━━━━━ Source material

(** C7. After the sort: if some row has not as many fields as the
    twelve-column header, the mismatch message is written to standard error,
    the exit status is 1 and nothing, neither header nor data, goes to
    standard output; if every row has, the header followed by all rows goes
    to standard output and the exit status is 0.  The process branch ends
    this way whenever it gets as far as having rows. *)
Theorem mismatch_check (rows : list row) :
  length headers = 12%nat /\
  ((exists r, r ∈ rows /\ length r <> length headers) ->
     stderr (write_csv (float:=float) rows) = [MsgMismatch] /\
     exit_status (write_csv (float:=float) rows) = 1 /\
     stdout (write_csv (float:=float) rows) = []) /\
  ((forall r, r ∈ rows -> length r = length headers) ->
     stdout (write_csv (float:=float) rows) = headers :: rows /\
     exit_status (write_csv (float:=float) rows) = 0 /\
     stderr (write_csv (float:=float) rows) = []) /\
  (forall repos outputs,
     rows_of repos outputs = Ok rows ->
     main_of repos outputs = write_csv rows).
Proof.
  split; [done|]. split; [|split].
  - intros (r & Hin & Hr). unfold write_csv.
    by rewrite (mismatch_true rows r Hin Hr).
  - intros Hall. unfold write_csv.
    rewrite mismatch_false; [done|]. by apply Forall_forall.
  - intros repos outputs H. unfold main_process. by rewrite H.
Qed.

Lemma any_repo_in_path repos p :
  repos_given repos = true -> any_repo_in repos (OPath p) = Raise TypeError.
Proof. by destruct repos as [[|r rs]|]. Qed.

━━━━━━━━━━

▶ [Work required] State the number of lines in the material above that hold the word "stdout", adding nothing else.

▶ [Solution] 2